College coaches place a high emphasis on summer camps, since they pit prospects against other players of a similar caliber. An untimely injury prevented RouSean Cromwell (6-10 center, Memphis-Fairley) from getting the attention he would normally have received this summer, but the big man recovered in time to make an appearance last week at the AAU's. Reviews were mixed, and despite Cromwell's size, the jury on him is still out in the minds of most coaching staffs.

"I think RouSean's recruiting is going to shake down in the next two weeks," Telep says. "A lot of schools were disappointed that they could not see him this summer. His performance was enough to keep people interested, but maybe not enough to sell all the high-majors on.

"He might be one of those guys who'd be wise to wait until the spring-- that way if he can put together a good senior season, he'll have a lot more options."

Vanderbilt was interested in Cromwell early on because of his good grades. Have they backed off?

"I'm not sure they've backed off, as much as they haven't had a chance to see him, and I'm sure that's probably the case with everybody."

Telep was the first to report two weeks ago that Chad Millard, an intriguing 6-8 small forward prospect from Manchester, N.H., was being closely observed at the Reebok Big Time Camp in Las Vegas by the Commodore staff. Little-known at the beginning of the summer, Millard's stock soared with some impressive performances at the NBA Players, Adidas and Reebok camps, so much that he is now fielding offers from several high-major programs. Nearby Providence is considered the hometown favorite, but Vanderbilt has made inroads.

"He had a summer where some people may move on him, and others may wait and see," Telep reports. "We're talking about a guy who's pushing 6-8 and shoots 3's. That's the strength of his game."

Some Vanderbilt fans might immediately think of a slightly smaller version of Matt Freije, but Telep was quick to say that's not a good comparison. Millard, says Telep, is destined to play the 3.

"Matt was a lot stronger physically, and was a lot better inside player," he said. "I see Chad as more of an all-or-nothing perimeter player."

Nonetheless, Millard is a guy who sounds guaranteed to cause match-up problems, and perfectly suited to the perimeter-oriented offense Vanderbilt ran in 2003-04. Look for things to happen quickly with Millard, and an official visit in September or October is likely.

Lastly I asked Telep about two players who didn't really make the camp circuits this summer-- George Drake (6-3 shooting guard, Calera, Ala.) [left] and Daniel Puckett (6-7 forward, McEwen, Tenn.). Naturally, he'd seen them both anyway.

"I think Drake is probably a guy who is probably on a lot of guys' second-tier lists," he said of Drake, who holds offers from Vanderbilt and Alabama. "George has a decent body, but I don't think he's elevated his game to where he's a first-tier high-major target." In other words, don't look for Drake among the Top 100 any time soon.

"Daniel is a guy who's being heavily recruited at the mid-major level. He was a little up and down this summer, but because he can step out and make shots, people are really taking a look at him.
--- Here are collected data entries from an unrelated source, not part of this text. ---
(* ===== verification/Readiness.v ===== *)
(** * Readiness, status and metrics (controllers/dspipeline_controller.go, middle part)

    What a reconcile reports: the condition of a component's deployment, the
    URLs of the components, the status update and the gauges; and the
    validation of managed pipelines. *)

From stdpp Require Import base gmap strings list.
From Stdlib Require Import ZArith Lia.
From S2P Require Import Prelude GoStd GoJson GoCodec KubeTypes ApiTypes Data Platform Config Util.
From S2P Require Import Status Metrics ManagedPipelines Fetcher Reconciler Params Extract Manifests.

(** ** The condition of a deployment *)

(** the fields [evaluateCondition] sets *)
Definition verdict_of (c : Condition) (status reason message : string) : Condition :=
  c <| c_Reason := reason |> <| c_Status := status |> <| c_Message := message |>.

Definition q (s : string) : string := String dquote (s +:+ String dquote "").

(** a container of the pod that waits in a crash loop *)
Definition crash_loop (p : Pod) : option ContainerStateWaiting :=
  List.find (fun w => bool_decide (csw_Reason w = "CrashLoopBackOff")) (omap id (pod_ContainerStatuses p)).

(** The loop over the pods: a crash loop decides at once, failed pods
    accumulate a message. *)
Fixpoint scan_pods (component : string) (c : Condition) (pods : list Pod) (failures : bool)
    (message : string) : Condition :=
  match pods with
  | [] =>
      if failures then verdict_of c ConditionFalse FailingToDeploy message
      else verdict_of c ConditionFalse Deploying ("Component [" +:+ component +:+ "] is deploying.")
  | p :: pods' =>
      let failed := bool_decide (pod_Phase p = PodFailed) in
      let message := if failed
        then message +:+ "Pod named [" +:+ pod_Name p +:+ "] that is associated with this component [" +:+
             component +:+ "] is in failed phase."
        else message in
      match crash_loop p with
      | Some w => verdict_of c ConditionFalse FailingToDeploy
          ("Component [" +:+ component +:+ "] is in CrashLoopBackOff. Message from pod: [" +:+ csw_Message w +:+ "]")
      | None => scan_pods component c pods' (failures || failed) message
      end
  end.

(** progress failed: past its deadline, or the replica set could not be made *)
Definition progress_failed (component : string) (c : Condition) (d : Deployment) : option Condition :=
  p ← GetDeploymentCondition (dep_Conditions d) DeploymentProgressing;
  if bool_decide (dc_Status p = ConditionFalse) &&
     (bool_decide (dc_Reason p = "ProgressDeadlineExceeded") || bool_decide (dc_Reason p = "ReplicaSetCreateError"))
  then Some (verdict_of c ConditionFalse FailingToDeploy
         ("Component [" +:+ component +:+ "] has failed to progress. Reason: [" +:+ dc_Reason p +:+
          "]. Message: [" +:+ dc_Message p +:+ "]"))
  else None.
I think he probably winds up at the mid-major range."

Vanderbilt fans who wonder if the staff is in good shape for the early signing period this fall shouldn't wonder, Telep insisted.

"Coach Stallings and his staff were extremely visible this summer," he said. "They had kind of a rotation going. Coach Stallings, Jeff Jackson and Brad Frederick. I thought they did a good job mixing it up on the road, because everywhere I went, I saw one of those three guys.

"I know they did some last-minute red-eye flying late in the period. The last two days it was very aggressive, because they were able to take some late-night flights and get in and see their prospects on the last day. They were really active in July."